Outro que também reclama da situação é o administrador de empresas Rodrigo Pedrosa. Morador da Rua Marquês de São Vicente, ele mantém um casal de filhos matriculados na Escola Parque, na mesma via. O colégio, segundo conta, vai desativar sua sede ali por conta da violência.
“Já vivi um episódio bem desagradável, quando meus filhos não puderam ser liberados da escola, porque estava tendo confronto. A decisão de mudança de endereço é uma providência adequada e necessária”, avalia. Se fora da favela os moradores já sentem o efeito da violência, dentro dela o cenário é desolador.

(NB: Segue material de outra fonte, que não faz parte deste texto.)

Lemma add_item_product_level db user_id product_id_str quantity product_id product :
  Bson.ObjectId_of_str product_id_str = Some product_id ->
  get_product_with_variant db product_id None = Ok (product, None) ->
  exists cart' db',
    add_item user_id product_id_str None quantity db = (Ok cart', db')
    /\ line_quantity (c_items cart') product_id
       = line_quantity (cart_items_of db user_id) product_id + quantity
    /\ find (same_line product_id None) (c_items cart') <> None.
Proof.
  intros Hp Hg.
  unfold add_item, _parse_object_id. rewrite Hp.
  unfold lift at 1 2. unfold bind at 1 2.
  destruct (CartFacts.ensure_cart_cases db user_id) as (cart & db1 & He & Hprod & Hc).
  rewrite (bind_ok _ _ _ _ _ He), bind_gets_lift.
  rewrite (get_product_with_variant_frame _ _ _ _ Hprod), Hg. simpl.
  assert (Hitems : cart_items_of db user_id = c_items cart).
  { unfold cart_items_of. destruct Hc as [[Hf _]|(Hf & Hi & _)]; rewrite Hf; auto. }
  rewrite Hitems. unfold line_quantity.
  unfold bind at 1. unfold utcnow at 1.
  destruct (find (same_line product_id None) (c_items cart)) as [existing|] eqn:Ef.
  - destruct (CartFacts.find_item_index_found _ _ _ _ Ef) as [Hi Hn].
    unfold bind at 1. rewrite Hi, Hn. unfold ret at 1.
    unfold bind, modify, ret. simpl.
    eexists. eexists. split; [reflexivity|]. simpl.
    unfold _find_item_index.
    erewrite <- (Z.sub_0_r (find_index_from 0 _ _ _)).
    erewrite find_list_set_first; try reflexivity; try exact Ef.
    + simpl. split; [reflexivity|discriminate].
    + unfold same_line. simpl.
      apply find_some in Ef. destruct Ef as [_ Ef]. exact Ef.
  - rewrite (CartFacts.find_item_index_missing _ _ _ Ef).
    unfold bind, new_ObjectId, modify, ret. simpl.
    eexists. eexists. split; [reflexivity|]. simpl.
    erewrite find_app_last; try exact Ef.
    + simpl. split; [lia|discriminate].
    + unfold same_line. simpl.
      rewrite (resolved_product_id _ _ _ _ _ Hg). now rewrite oid_eqb_refl.
Qed.

Lemma update_matching_item_product_level db items item_id quantity item product_id product :
  find (fun it => oid_eqb (ci_item_id it) item_id) items = Some item ->
  ci_product_id item = Some product_id ->
  ci_variant_id item = None ->
  get_product_with_variant db product_id None = Ok (product, None) ->
  exists items' line,
    update_matching_item items item_id quantity db
    = (Ok (Some items'), with_ticks db (S (ticks db)))
    /\ find (fun it => oid_eqb (ci_item_id it) item_id) items' = Some line
    /\ ci_quantity line = quantity.
Proof.
  intros Hf Hp Hv Hg.
  induction items as [|x r IH]; simpl in Hf; [discriminate|].
  simpl. destruct (oid_eqb (ci_item_id x) item_id) eqn:E.
  - injection Hf as ->. rewrite Hp, Hv, bind_gets_lift, Hg. simpl.
    unfold bind, utcnow, ret. simpl.
    eexists. eexists. split; [reflexivity|]. simpl. rewrite E. split; reflexivity.
  - destruct (IH Hf) as (items' & line & Hr & Hfind & Hq).
    rewrite (bind_ok _ _ _ _ _ Hr). unfold ret. simpl.
    eexists. eexists. split; [reflexivity|]. simpl. rewrite E. split; eassumption.
Qed.

Lemma update_item_quantity_product_level db user_id item_id_str quantity item_id cart item
    product_id product :
  0 < quantity ->
  Bson.ObjectId_of_str item_id_str = Some item_id ->
  find_one (owned_by user_id) (carts db) = Some cart ->
  find (fun it => oid_eqb (ci_item_id it) item_id) (c_items cart) = Some item ->
  ci_product_id item = Some product_id ->
  ci_variant_id item = None ->
  get_product_with_variant db product_id None = Ok (product, None) ->
  exists cart' db' line,
    update_item_quantity user_id item_id_str quantity db = (Ok cart', db')
    /\ find (fun it => oid_eqb (ci_item_id it) item_id) (c_items cart') = Some line
    /\ ci_quantity line = quantity.
Proof.
  intros Hq Hi Hc Hf Hp Hv Hg.
  unfold update_item_quantity.
  replace (quantity <=? 0) with false by (symmetry; apply Z.leb_gt; lia).
  unfold _parse_object_id. rewrite Hi. unfold lift at 1. unfold bind at 1.
  rewrite (bind_ok _ _ _ _ _ (CartFacts.ensure_cart_found _ _ _ Hc)).
  destruct (update_matching_item_product_level db _ _ quantity _ _ _ Hf Hp Hv Hg)
    as (items' & line & Hr & Hfind & Hql).
  rewrite (bind_ok _ _ _ _ _ Hr).
  unfold bind, utcnow, modify, ret. simpl.
  eexists. eexists. exists line. split; [reflexivity|]. simpl. split; assumption.
Qed.

(** C10. The stock guard applies only to lines that reference a variant.  A
    request that adds or updates a product-level line (variant_id absent), for
    a product that resolves, succeeds for every quantity the API boundary
    accepts (0 < quantity <= 999), whatever the stock of the product's
    variants: the returned cart holds the summed quantity (add) or the
    requested quantity (update) on that line. *)
Theorem product_level_line_has_no_stock_check (db : Database) (user_id : ObjectId)
    (r : request) :
  product_level db user_id r ->
  valid_quantity (quantity_of r) = true ->
  exists cart' db',
    handle user_id r db = (Ok cart', db')
    /\ holds_quantity db user_id r cart'.
Proof.
  intros H Hq.
  apply andb_prop in Hq. destruct Hq as [Hpos _]. apply Z.ltb_lt in Hpos.
  destruct H as [ps q pid prod Hp Hg|ids q iid cart item pid prod Hi Hc Hf Hp Hv Hg]; simpl in *.
  - destruct (add_item_product_level db user_id ps q pid prod Hp Hg)
      as (cart' & db' & Hr & Hl & Hn).
    exists cart', db'. split; [exact Hr|]. exists pid. auto.
  - destruct (update_item_quantity_product_level db user_id ids q iid cart item pid prod
                Hpos Hi Hc Hf Hp Hv Hg) as (cart' & db' & line & Hr & Hfind & Hql).
    exists cart', db'. split; [exact Hr|]. exists iid, line. auto.
Qed.

End ProductLevelLines.

(** The mug is sold at product level: 999 more of them go into the cart. *)
Lemma product_level_line_has_no_stock_check_witness :
  exists cart' db',
    CartRouter.handle Sample.buyer (CartRouter.AddItem Sample.mug_id None 999) Sample.db
    = (Ok cart', db')
    /\ ProductLevelLines.holds_quantity Sample.db Sample.buyer
         (CartRouter.AddItem Sample.mug_id None 999) cart'.
Proof.
  apply (ProductLevelLines.product_level_line_has_no_stock_check Sample.db Sample.buyer).
  - eapply ProductLevelLines.product_level_add with (product_id := 17%N); reflexivity.
  - reflexivity.
Defined.

(* ================================================================== *)
(** * Checkout: one seller per order *)
(* ================================================================== *)

Module SingleSeller.
Import Orders.

(** The cart line resolves to this product (and variant). *)
Definition resolves_to (db : Database) (item : CartItemDocument) (product : ProductDocument) : Prop :=
  exists product_id variant,
    ci_product_id item = Some product_id
    /\ get_product_with_variant db product_id (ci_variant_id item) = Ok (product, variant).

Definition resolves (db : Database) (item : CartItemDocument) : Prop :=
  exists product, resolves_to db item product.

(** Two lines of the cart resolve to products with different seller_id values. *)
Definition two_sellers (db : Database) (cart : CartDocument) : Prop :=
  exists item1 item2 product1 product2,
    In item1 (c_items cart) /\ In item2 (c_items cart)
    /\ resolves_to db item1 product1 /\ resolves_to db item2 product2
    /\ p_seller_id product1 <> p_seller_id product2.

(** The address id is well formed and names an address of the user. *)
Definition address_resolves (db : Database) (user_id : ObjectId) (address_id_str : string) : Prop :=
  exists address_id address,
    Bson.ObjectId_of_str address_id_str = Some address_id
    /\ get_address_by_id db user_id address_id = Ok address.

Lemma get_product_with_variant_status db product_id variant_id e :
  get_product_with_variant db product_id variant_id = Raise e ->
  InvalidInput e \/ NotFound e.
Proof.
  unfold get_product_with_variant.
  destruct (find_one _ (products db)) as [p|].
  - destruct (negb _).
    + intro H. injection H as <-. now left.
    + destruct variant_id as [vid|]; [|discriminate].
      destruct (find_variant _ vid); [discriminate|].
      intro H. injection H as <-. now right.
  - intro H. injection H as <-. now right.
Qed.

Lemma ensure_single_seller_status current new_seller e :
  _ensure_single_seller current new_seller = Raise e -> InvalidInput e.
Proof.
  unfold _ensure_single_seller.
  destruct new_seller as [s|].
  - destruct current as [c|]; [|discriminate].
    destruct (negb _); [|discriminate]. intro H. now injection H as <-.
  - intro H. now injection H as <-.
Qed.

Lemma ensure_single_seller_ok current new_seller seller :
  _ensure_single_seller current new_seller = Ok seller ->
  new_seller = Some seller /\ (forall c, current = Some c -> c = seller).
Proof.
  unfold _ensure_single_seller.
  destruct new_seller as [s|]; [|discriminate].
  destruct current as [c|].
  - destruct (oid_eqb c s) eqn:E; simpl; [|discriminate].
    apply oid_eqb_eq in E. subst. intro H. injection H as <-.
    split; [reflexivity|]. now intros c' [= ->].
  - intro H. injection H as <-. split; [reflexivity|discriminate].
Qed.

Lemma build_order_item_status db seller item e :
  build_order_item db seller item = Raise e -> InvalidInput e \/ NotFound e.
Proof.
  unfold build_order_item.
  destruct (ci_product_id item) as [pid|]; [|intro H; injection H as <-; now left].
  destruct (get_product_with_variant db pid (ci_variant_id item)) as [[product variant]|e'] eqn:G.
  - destruct (_ensure_single_seller seller (p_seller_id product)) eqn:S; [discriminate|].
    intro H. injection H as <-. left. eapply ensure_single_seller_status; eauto.
  - intro H. injection H as <-. eapply get_product_with_variant_status; eauto.
Qed.

Lemma build_order_item_status_resolved db seller item e :
  resolves db item ->
  build_order_item db seller item = Raise e -> InvalidInput e.
Proof.
  intros (product & pid & variant & Hp & Hg). unfold build_order_item. rewrite Hp, Hg.
  destruct (_ensure_single_seller seller (p_seller_id product)) eqn:S; [discriminate|].
  intro H. injection H as <-. eapply ensure_single_seller_status; eauto.
Qed.

Lemma build_order_item_ok db seller item order_item seller' total :
  build_order_item db seller item = Ok (order_item, seller', total) ->
  (forall c, seller = Some c -> c = seller')
  /\ (forall product, resolves_to db item product -> p_seller_id product = Some seller').
Proof.
  unfold build_order_item.
  destruct (ci_product_id item) as [pid|] eqn:Hp; [|discriminate].
  destruct (get_product_with_variant db pid (ci_variant_id item)) as [[product variant]|e'] eqn:G;
    [|discriminate].
  destruct (_ensure_single_seller seller (p_seller_id product)) as [s|] eqn:S; [|discriminate].
  intro H. injection H as _ <- _.
  destruct (ensure_single_seller_ok _ _ _ S) as [Hn Hc]. split; [exact Hc|].
  intros product' (pid' & variant' & Hp' & Hg'). congruence.
Qed.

“Todo mundo que eu conheço quer ir embora daqui, mas ninguém consegue vender. A minha casa está à venda, mas não aparece ninguém interessado. Quanto mais aumenta a violência, mais difícil é para vender. Desde o ano passado, nosso despertador são tiros. A gente sai e não sabe como será o retorno para casa. Tem como morar num lugar assim? Só mesmo com muita necessidade, o que é o meu caso. Desempregado, não tenho como pagar um aluguel fora daqui”, conta Alexander Isaías, ex-gerente de cinema, morador da localidade conhecida como Cachopa, na parte alta do morro.
Nascida na favela, Marcia Duarte, de 40 anos, vai além da crítica de Alexander. Para ela, a presença da polícia, sem um plano de ação eficiente, piorou a situação. “Ficamos todos muito assustados diariamente. Mesmo quando o tiroteio não é perto da parte em que eu moro, a gente escuta nitidamente os tiros. Antes, minha filha de 3 anos não entendia muito. Agora, ela fica desesperada. Minha mãe está com Síndrome do Pânico. Não temos mais paz. Antes de a polícia estar aqui todos os dias, não tínhamos todos esses tiroteios. A PM aqui não melhorou a nossa vida.. Se eu pudesse, me mudaria, mas não tenho condições”, critica ela, que é tia de Matheus da Silva Duarte, morto na madrugada do dia 24 de março.
Segundo informações da PM, agentes do Batalhão de Operações Especiais e do Batalhão de Choque se revezam durante o policiamento no morro.
Mais de 50 mortos
Desde que a PM iniciou uma operação continuada na região, em 18 de setembro, foram registradas 52 mortes – 48 teriam morrido em confronto com a polícia. Entre os mortos estão ainda dois PMs, uma turista espanhola e um morador. Questionada sobre os oito jovens (quatro deles com anotações criminais), mortos durante ação do Batalhão de Choque no dia 24 de março estarem incluídos entre os criminosos, a assessoria da PM não soube responder. Mesmo depois de um mês do crime, a apuração das mortes ainda não foi concluída pela Polícia Civil.